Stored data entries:
* * * * * * * * *
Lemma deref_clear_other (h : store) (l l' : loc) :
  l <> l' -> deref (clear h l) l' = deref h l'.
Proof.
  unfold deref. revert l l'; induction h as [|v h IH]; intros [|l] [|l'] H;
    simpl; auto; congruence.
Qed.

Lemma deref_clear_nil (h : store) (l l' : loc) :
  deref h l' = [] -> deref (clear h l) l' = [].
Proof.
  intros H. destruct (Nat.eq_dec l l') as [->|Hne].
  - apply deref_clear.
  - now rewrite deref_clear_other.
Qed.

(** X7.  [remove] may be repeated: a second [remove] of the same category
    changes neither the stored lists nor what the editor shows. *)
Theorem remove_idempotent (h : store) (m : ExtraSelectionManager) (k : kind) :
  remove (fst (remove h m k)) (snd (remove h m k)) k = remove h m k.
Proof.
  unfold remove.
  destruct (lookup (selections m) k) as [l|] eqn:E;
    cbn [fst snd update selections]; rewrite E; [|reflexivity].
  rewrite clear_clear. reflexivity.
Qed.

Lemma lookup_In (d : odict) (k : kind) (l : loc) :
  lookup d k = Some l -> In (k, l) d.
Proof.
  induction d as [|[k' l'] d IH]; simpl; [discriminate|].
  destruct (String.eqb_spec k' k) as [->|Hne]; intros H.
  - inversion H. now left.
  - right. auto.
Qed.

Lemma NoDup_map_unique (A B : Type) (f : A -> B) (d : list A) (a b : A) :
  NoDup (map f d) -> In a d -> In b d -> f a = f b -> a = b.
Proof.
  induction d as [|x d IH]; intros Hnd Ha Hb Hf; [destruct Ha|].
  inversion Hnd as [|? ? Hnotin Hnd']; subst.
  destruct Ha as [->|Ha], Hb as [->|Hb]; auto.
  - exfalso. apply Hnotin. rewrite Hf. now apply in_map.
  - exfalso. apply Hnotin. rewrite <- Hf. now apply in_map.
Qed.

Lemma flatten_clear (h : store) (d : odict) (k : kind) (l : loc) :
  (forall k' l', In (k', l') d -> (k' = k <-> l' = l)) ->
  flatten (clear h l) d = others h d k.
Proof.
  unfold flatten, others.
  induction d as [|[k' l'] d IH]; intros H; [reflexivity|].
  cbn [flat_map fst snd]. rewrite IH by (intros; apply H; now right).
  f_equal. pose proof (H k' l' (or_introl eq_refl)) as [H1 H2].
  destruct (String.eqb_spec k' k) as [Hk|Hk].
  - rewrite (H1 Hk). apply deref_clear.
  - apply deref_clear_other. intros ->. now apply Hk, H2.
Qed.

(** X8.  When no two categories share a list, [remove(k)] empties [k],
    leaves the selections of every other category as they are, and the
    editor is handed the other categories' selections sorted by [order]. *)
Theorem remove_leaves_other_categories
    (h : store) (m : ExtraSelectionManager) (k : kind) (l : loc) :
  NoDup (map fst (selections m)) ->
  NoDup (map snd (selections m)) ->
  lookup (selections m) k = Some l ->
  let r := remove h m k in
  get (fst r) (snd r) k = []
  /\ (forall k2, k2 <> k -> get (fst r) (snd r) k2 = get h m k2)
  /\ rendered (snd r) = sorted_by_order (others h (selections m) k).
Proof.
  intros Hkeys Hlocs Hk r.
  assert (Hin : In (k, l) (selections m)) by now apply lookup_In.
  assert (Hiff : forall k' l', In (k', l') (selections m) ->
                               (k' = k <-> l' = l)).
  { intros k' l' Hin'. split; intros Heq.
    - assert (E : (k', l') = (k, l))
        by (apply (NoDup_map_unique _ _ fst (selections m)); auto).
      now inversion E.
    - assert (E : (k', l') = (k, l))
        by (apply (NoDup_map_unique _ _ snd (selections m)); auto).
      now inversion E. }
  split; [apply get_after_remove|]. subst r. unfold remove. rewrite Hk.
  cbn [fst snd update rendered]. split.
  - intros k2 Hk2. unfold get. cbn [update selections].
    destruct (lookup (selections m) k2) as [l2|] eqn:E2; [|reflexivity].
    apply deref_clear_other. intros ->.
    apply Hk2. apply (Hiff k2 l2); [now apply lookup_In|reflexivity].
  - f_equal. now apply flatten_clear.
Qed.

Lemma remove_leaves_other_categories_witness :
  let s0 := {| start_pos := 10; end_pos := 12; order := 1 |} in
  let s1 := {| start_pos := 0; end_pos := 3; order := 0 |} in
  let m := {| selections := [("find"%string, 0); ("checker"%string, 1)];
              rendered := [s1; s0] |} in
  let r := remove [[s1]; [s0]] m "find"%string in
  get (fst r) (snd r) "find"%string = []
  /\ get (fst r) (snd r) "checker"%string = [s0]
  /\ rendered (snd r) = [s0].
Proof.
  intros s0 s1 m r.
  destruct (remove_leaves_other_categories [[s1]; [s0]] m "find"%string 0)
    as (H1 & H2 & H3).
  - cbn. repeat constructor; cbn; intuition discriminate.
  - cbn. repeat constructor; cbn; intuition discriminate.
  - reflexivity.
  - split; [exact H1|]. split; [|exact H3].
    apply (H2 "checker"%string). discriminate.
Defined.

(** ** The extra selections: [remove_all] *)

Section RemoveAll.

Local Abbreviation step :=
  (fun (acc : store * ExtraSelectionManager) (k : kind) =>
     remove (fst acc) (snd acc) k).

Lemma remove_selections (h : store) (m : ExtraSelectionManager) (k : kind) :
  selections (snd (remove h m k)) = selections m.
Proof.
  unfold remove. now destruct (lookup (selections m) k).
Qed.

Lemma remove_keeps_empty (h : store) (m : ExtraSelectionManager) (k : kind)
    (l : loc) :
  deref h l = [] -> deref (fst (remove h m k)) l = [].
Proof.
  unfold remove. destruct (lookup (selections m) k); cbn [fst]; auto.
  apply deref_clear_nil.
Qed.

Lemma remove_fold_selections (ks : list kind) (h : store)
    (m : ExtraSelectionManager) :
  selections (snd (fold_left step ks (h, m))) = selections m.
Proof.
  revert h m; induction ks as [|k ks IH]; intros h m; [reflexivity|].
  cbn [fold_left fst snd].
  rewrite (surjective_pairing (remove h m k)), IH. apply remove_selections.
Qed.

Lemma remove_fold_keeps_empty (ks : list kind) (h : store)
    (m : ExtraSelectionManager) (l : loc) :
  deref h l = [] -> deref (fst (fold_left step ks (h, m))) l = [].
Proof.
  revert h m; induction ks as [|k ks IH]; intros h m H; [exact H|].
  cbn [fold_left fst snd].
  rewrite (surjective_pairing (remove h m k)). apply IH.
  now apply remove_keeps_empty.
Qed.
* * * * * * * * *
• **Aim of the task**: Could you give again exactly the lines from the line containing "(** ** The extra selections: [remove_all] *)" through the final line of the data above, and no others?

• **Output of the exercise**:
(** ** The extra selections: [remove_all] *)

Section RemoveAll.

Local Abbreviation step :=
  (fun (acc : store * ExtraSelectionManager) (k : kind) =>
     remove (fst acc) (snd acc) k).

Lemma remove_selections (h : store) (m : ExtraSelectionManager) (k : kind) :
  selections (snd (remove h m k)) = selections m.
Proof.
  unfold remove. now destruct (lookup (selections m) k).
Qed.

Lemma remove_keeps_empty (h : store) (m : ExtraSelectionManager) (k : kind)
    (l : loc) :
  deref h l = [] -> deref (fst (remove h m k)) l = [].
Proof.
  unfold remove. destruct (lookup (selections m) k); cbn [fst]; auto.
  apply deref_clear_nil.
Qed.

Lemma remove_fold_selections (ks : list kind) (h : store)
    (m : ExtraSelectionManager) :
  selections (snd (fold_left step ks (h, m))) = selections m.
Proof.
  revert h m; induction ks as [|k ks IH]; intros h m; [reflexivity|].
  cbn [fold_left fst snd].
  rewrite (surjective_pairing (remove h m k)), IH. apply remove_selections.
Qed.

Lemma remove_fold_keeps_empty (ks : list kind) (h : store)
    (m : ExtraSelectionManager) (l : loc) :
  deref h l = [] -> deref (fst (fold_left step ks (h, m))) l = [].
Proof.
  revert h m; induction ks as [|k ks IH]; intros h m H; [exact H|].
  cbn [fold_left fst snd].
  rewrite (surjective_pairing (remove h m k)). apply IH.
  now apply remove_keeps_empty.
Qed.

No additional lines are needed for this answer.